AD is a neurodegenerative disorder that is characterized by severe memory impairment due, in part, to synaptic dysfunction. Amyloid plaques are deposited throughout the cortex, but the role of plaques in neurodegeneration and in neural system function is uncertain and has recently been challenged by the idea that soluble forms of Aβ, rather than plaques, are the toxic species since soluble oligomers are sufficient to induce deficits in LTP and behavior in rodent models (Shankar et al., 2008). In contrast, plaques are associated with inflammatory responses, neuronal morphological alterations, and disturbances in local calcium homeostasis (D'Amore et al., 2003; Spires et al., 2005; Busche et al., 2008; Kuchibhotla et al., 2008; Meyer-Luehmann et al., 2008). We used the CAMKIIα UTR Venus AAV to test the hypothesis that plaques would be associated with dysfunction of neural system integration after behaviorally relevant stimuli at the level of the dendritic segment and cell body.
Surprisingly, we found only very limited neuronal Venus expression in plaque-bearing APP/PS1-transgenic mice in contrast to the robust fluorescence in wild-type neurons. Neurons and dendrites distant from a plaque in the APP/PS1 cortex showed higher levels of the Venus reporter, arguing for a plaque-specific effect on the microenvironment near an amyloid deposit. Our data argue that reduced reporter synthesis occurs in transgenic neurons as a result of diminished activation near plaques, rather than as a result of technical issues of reporter expression in transgenic animals, since 1) analysis showed that the least fluorescence intensity in transgenic dendrites occurs in the vicinity of plaques so that the portion of the dendrite closest to the plaque has less Venus than the average of the segments proximal and distal to the plaque of the same dendrite; 2) neurons whose cell bodies are close to plaques have diminished reporter expression compared with neurons in the same mice only a 100 μm away but distant from a plaque; and 3) a differential response to environmental enrichment was observed in neurons close to or far from plaques.
APP-transgenic mice show reduced expression of Arc and other immediate early genes known to be activity dependent (Dickey et al., 2004; Palop et al., 2005).
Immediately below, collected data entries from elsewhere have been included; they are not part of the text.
(** [struct xfrm_algo] and [struct xfrm_algo_aead]: a name of 64 octets and the lengths in
    bits. *)
Definition ALG_NAME_SIZE : Z := 64.
Definition XFRM_KEY_MAX : Z := 512.
(** [memset], then [strncpy] of at most [ALG_NAME_SIZE - 1] characters. *)
Definition alg_name (name : list Z) : list Z :=
  let s := take (Z.to_nat (ALG_NAME_SIZE - 1)) name in s ++ zeros (ALG_NAME_SIZE - mlen s).
Definition put_algo (w : tlv_wbuf) (attr : Z) (name : list Z) (key : mem) (key_len : Z) : res tlv_wbuf :=
  if XFRM_KEY_MAX <? key_len then Ok (set_overflow w) else
  tmp ← wrn (uninit (68 + XFRM_KEY_MAX)) 0 (alg_name name ++ host_bytes 4 (u32 (key_len * 8)));
  tmp ← (if negb (key_len =? 0) then k ← rdn key 0 key_len; wrn tmp 68 k else Ok tmp);
  r ← tlv_put w nla attr 0 tmp (u32 (68 + key_len));
  Ok (fst r).
Definition put_aead (w : tlv_wbuf) (name : list Z) (key : mem) (key_len icv_bits : Z) : res tlv_wbuf :=
  if XFRM_KEY_MAX <? key_len then Ok (set_overflow w) else
  tmp ← wrn (uninit (72 + XFRM_KEY_MAX)) 0 (alg_name name ++ host_bytes 4 (u32 (key_len * 8)) ++ host_bytes 4 icv_bits);
  tmp ← (if negb (key_len =? 0) then k ← rdn key 0 key_len; wrn tmp 72 k else Ok tmp);
  r ← tlv_put w nla XFRMA_ALG_AEAD 0 tmp (u32 (72 + key_len));
  Ok (fst r).

Definition fill_selector (a : xfrm_sel_arg) : Z + (xfrm_selector * Z) :=
  match addr_pton (s_src a) with
  | inl rc => inl rc
  | inr (saddr, fs) =>
      match addr_pton (s_dst a) with
      | inl rc => inl rc
      | inr (daddr, fd) =>
          if negb (fs =? fd) then inl NL_E_INVAL else
          inr (Selector daddr saddr (be_bytes 2 (s_dport a)) (if negb (s_dport a =? 0) then 65535 else 0)
                 (be_bytes 2 (s_sport a)) (if negb (s_sport a =? 0) then 65535 else 0)
                 fs (s_dst_prefix a) (s_src_prefix a) (s_proto a), fs)
      end
  end.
We observed that environmental enrichment induced a stimulation of local dendritic reporter synthesis in the somatosensory cortex in wild-type mice. Although transgenic mice likewise explored the enriched environment, neurons and isolated dendritic segments near plaques failed to respond upon behavioral stimulation. The deficit in activation specifically in dendritic segments likely leads to impaired integration of somatosensory signaling, impaired reporter activity in the cell bodies, and failure of broader neural system function as the impairment in dendritic integration plays out throughout the arborizations associated with these dendritic elements.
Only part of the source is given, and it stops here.